**ACTION ITEM:** For each line below, print it again exactly as shown.

........

(* ===== verification/Expiry.v ===== *)
(** * The background expiry goroutine (internal/storage/memory.go, StartCleanup)

    Once per second the goroutine deletes what has expired.  However often it has run, no
    client can tell, and it leaves nothing behind that has expired.  The second part shows
    what the goroutine hides: a write to a key that has expired and is not yet swept goes
    to the dead value. *)

From S2P Require Import Prelude GoLib Glob Store Keyspace Lists Sets Hashes ZSets Cmd.
Open Scope cmd_scope.

(** The loop of [StartCleanup]; [ticks] is the number of ticks before the context is
    cancelled. *)
Fixpoint StartCleanup (ticks : nat) : cmd MemoryStore unit :=
  match ticks with
  | O => Done tt
  | S ticks' =>
      let* _ := update deleteExpired in
      StartCleanup ticks'
  end.

(** C32: the cleanup goroutine. After any number of ticks on a well-formed store, the
    store is well-formed, every key shows, from the last tick on, the value and
    deadline it would show without the goroutine, and a key that had expired at the
    last tick occupies no memory. Versions are not part of what is shown: the sweep
    deletes those of the keys it removes. *)
Theorem cleanup_correct ticks clock i s :
  store_wf s -> (forall j, clock j <= clock (S j)) ->
  exists s', run (StartCleanup ticks) clock i s = Ret (tt, (i + ticks)%nat, s') /\ store_wf s' /\
    (forall t k, (ticks <> 0%nat -> clock (i + ticks - 1)%nat <= t) -> view t s' k = view t s k) /\
    (forall k, ticks <> 0%nat -> view (clock (i + ticks - 1)%nat) s k = None ->
       cell_of s' k = emptyCell).
Proof.
  intros Hs Hc. revert i s Hs. induction ticks as [|n IH]; intros i s Hs; cbn [StartCleanup].
  - exists s. rewrite Nat.add_0_r. by split_and!.
  - rewrite run_bind, run_update.
    assert (forall a b, clock a <= clock (a + b)%nat) as Hm.
    { intros a b. induction b as [|b IHb]; [by rewrite Nat.add_0_r|].
      rewrite Nat.add_succ_r. specialize (Hc (a + b)%nat). lia. }
    destruct (IH (S i) (deleteExpired (clock i) s)) as (s' & Hr & Hw & Hv & He);
      [by apply wf_deleteExpired|].
    exists s'. split; [by rewrite Nat.add_succ_r|]. split; [done|].
    replace (i + S n - 1)%nat with (i + n)%nat by lia. destruct n as [|n].
    + injection Hr as Hr. rewrite Nat.add_0_r in *. subst s'. split.
      * intros t k Ht. apply sweep_invisible; [done|auto].
      * intros k _ Hk. by apply sweep_reclaims.
    + replace (S i + S n - 1)%nat with (i + S n)%nat in Hv, He by lia.
      specialize (Hm i (S n)). split.
      * intros t k Ht. rewrite Hv by auto. apply sweep_invisible; [done|]. specialize (Ht ltac:(lia)). lia.
      * intros k _ Hk. apply He; [done|]. by rewrite sweep_invisible.
Qed.

Lemma cleanup_correct_witness :
  exists s', run (StartCleanup 2) (fun i => 1200 + Z.of_nat i) 0 sampleStore = Ret (tt, 2%nat, s') /\
    view 1300 s' "l" = view 1300 sampleStore "l" /\ cell_of s' "l" = emptyCell.
Proof.
  destruct (cleanup_correct 2 (fun i => 1200 + Z.of_nat i) 0 sampleStore sampleStore_wf)
    as (s' & Hr & _ & Hv & He); [intros j; lia|].
  exists s'. split; [exact Hr|]. split; [apply Hv; intros _; vm_compute; congruence|by apply He].
Defined.

(** ** Writes to dead values *)

(** A list that expired at 5 and has not been swept. *)
Definition deadList : MemoryStore := mkStore ∅ ∅ {["l" := ["old"]]} ∅ ∅ {["l" := 5]} ∅.

(** RPUSH is acknowledged with the length of the dead list and the new element; the key is
    still absent for every client, and the next sweep deletes the element. *)
Lemma RPush_expired_lost :
  exists s', RPush 10 "l" ["new"] deadList = (Ok 2, s') /\
    view 10 s' "l" = None /\ cell_of (deleteExpired 11 s') "l" = emptyCell.
Proof. eexists. split; [reflexivity|]. by split. Qed.

(** The same for a set, a sorted set and a hash. *)
Definition deadAggregates : MemoryStore :=
  mkStore ∅ {["h" := {["f" := "old"]}]} ∅ {["s" := {["old"]}]} {["z" := mkZset ∅]}
    {["s" := 5; "z" := 5; "h" := 5]} ∅.

Lemma writes_expired_lost :
  view 10 (snd (SAdd 10 "s" ["new"] deadAggregates)) "s" = None /\
  view 10 (snd (ZAdd 10 "z" [mkZMember "new" Floats.F64.zero] false false false false false
                  deadAggregates)) "z" = None /\
  view 10 (snd (HSet "h" {["f" := "new"]} deadAggregates)) "h" = None.
Proof. by split_and!. Qed.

........

**ANSWER TO THIS PROBLEM:**
(* ===== verification/Expiry.v ===== *)
(** * The background expiry goroutine (internal/storage/memory.go, StartCleanup)

    Once per second the goroutine deletes what has expired.  However often it has run, no
    client can tell, and it leaves nothing behind that has expired.  The second part shows
    what the goroutine hides: a write to a key that has expired and is not yet swept goes
    to the dead value. *)

From S2P Require Import Prelude GoLib Glob Store Keyspace Lists Sets Hashes ZSets Cmd.
Open Scope cmd_scope.

(** The loop of [StartCleanup]; [ticks] is the number of ticks before the context is
    cancelled. *)
Fixpoint StartCleanup (ticks : nat) : cmd MemoryStore unit :=
  match ticks with
  | O => Done tt
  | S ticks' =>
      let* _ := update deleteExpired in
      StartCleanup ticks'
  end.

(** C32: the cleanup goroutine. After any number of ticks on a well-formed store, the
    store is well-formed, every key shows, from the last tick on, the value and
    deadline it would show without the goroutine, and a key that had expired at the
    last tick occupies no memory. Versions are not part of what is shown: the sweep
    deletes those of the keys it removes. *)
Theorem cleanup_correct ticks clock i s :
  store_wf s -> (forall j, clock j <= clock (S j)) ->
  exists s', run (StartCleanup ticks) clock i s = Ret (tt, (i + ticks)%nat, s') /\ store_wf s' /\
    (forall t k, (ticks <> 0%nat -> clock (i + ticks - 1)%nat <= t) -> view t s' k = view t s k) /\
    (forall k, ticks <> 0%nat -> view (clock (i + ticks - 1)%nat) s k = None ->
       cell_of s' k = emptyCell).
Proof.
  intros Hs Hc. revert i s Hs. induction ticks as [|n IH]; intros i s Hs; cbn [StartCleanup].
  - exists s. rewrite Nat.add_0_r. by split_and!.
  - rewrite run_bind, run_update.
    assert (forall a b, clock a <= clock (a + b)%nat) as Hm.
    { intros a b. induction b as [|b IHb]; [by rewrite Nat.add_0_r|].
      rewrite Nat.add_succ_r. specialize (Hc (a + b)%nat). lia. }
    destruct (IH (S i) (deleteExpired (clock i) s)) as (s' & Hr & Hw & Hv & He);
      [by apply wf_deleteExpired|].
    exists s'. split; [by rewrite Nat.add_succ_r|]. split; [done|].
    replace (i + S n - 1)%nat with (i + n)%nat by lia. destruct n as [|n].
    + injection Hr as Hr. rewrite Nat.add_0_r in *. subst s'. split.
      * intros t k Ht. apply sweep_invisible; [done|auto].
      * intros k _ Hk. by apply sweep_reclaims.
    + replace (S i + S n - 1)%nat with (i + S n)%nat in Hv, He by lia.
      specialize (Hm i (S n)). split.
      * intros t k Ht. rewrite Hv by auto. apply sweep_invisible; [done|]. specialize (Ht ltac:(lia)). lia.
      * intros k _ Hk. apply He; [done|]. by rewrite sweep_invisible.
Qed.

Lemma cleanup_correct_witness :
  exists s', run (StartCleanup 2) (fun i => 1200 + Z.of_nat i) 0 sampleStore = Ret (tt, 2%nat, s') /\
    view 1300 s' "l" = view 1300 sampleStore "l" /\ cell_of s' "l" = emptyCell.
Proof.
  destruct (cleanup_correct 2 (fun i => 1200 + Z.of_nat i) 0 sampleStore sampleStore_wf)
    as (s' & Hr & _ & Hv & He); [intros j; lia|].
  exists s'. split; [exact Hr|]. split; [apply Hv; intros _; vm_compute; congruence|by apply He].
Defined.

(** ** Writes to dead values *)

(** A list that expired at 5 and has not been swept. *)
Definition deadList : MemoryStore := mkStore ∅ ∅ {["l" := ["old"]]} ∅ ∅ {["l" := 5]} ∅.

(** RPUSH is acknowledged with the length of the dead list and the new element; the key is
    still absent for every client, and the next sweep deletes the element. *)
Lemma RPush_expired_lost :
  exists s', RPush 10 "l" ["new"] deadList = (Ok 2, s') /\
    view 10 s' "l" = None /\ cell_of (deleteExpired 11 s') "l" = emptyCell.
Proof. eexists. split; [reflexivity|]. by split. Qed.

(** The same for a set, a sorted set and a hash. *)
Definition deadAggregates : MemoryStore :=
  mkStore ∅ {["h" := {["f" := "old"]}]} ∅ {["s" := {["old"]}]} {["z" := mkZset ∅]}
    {["s" := 5; "z" := 5; "h" := 5]} ∅.

Lemma writes_expired_lost :
  view 10 (snd (SAdd 10 "s" ["new"] deadAggregates)) "s" = None /\
  view 10 (snd (ZAdd 10 "z" [mkZMember "new" Floats.F64.zero] false false false false false
                  deadAggregates)) "z" = None /\
  view 10 (snd (HSet "h" {["f" := "new"]} deadAggregates)) "h" = None.
Proof. by split_and!. Qed.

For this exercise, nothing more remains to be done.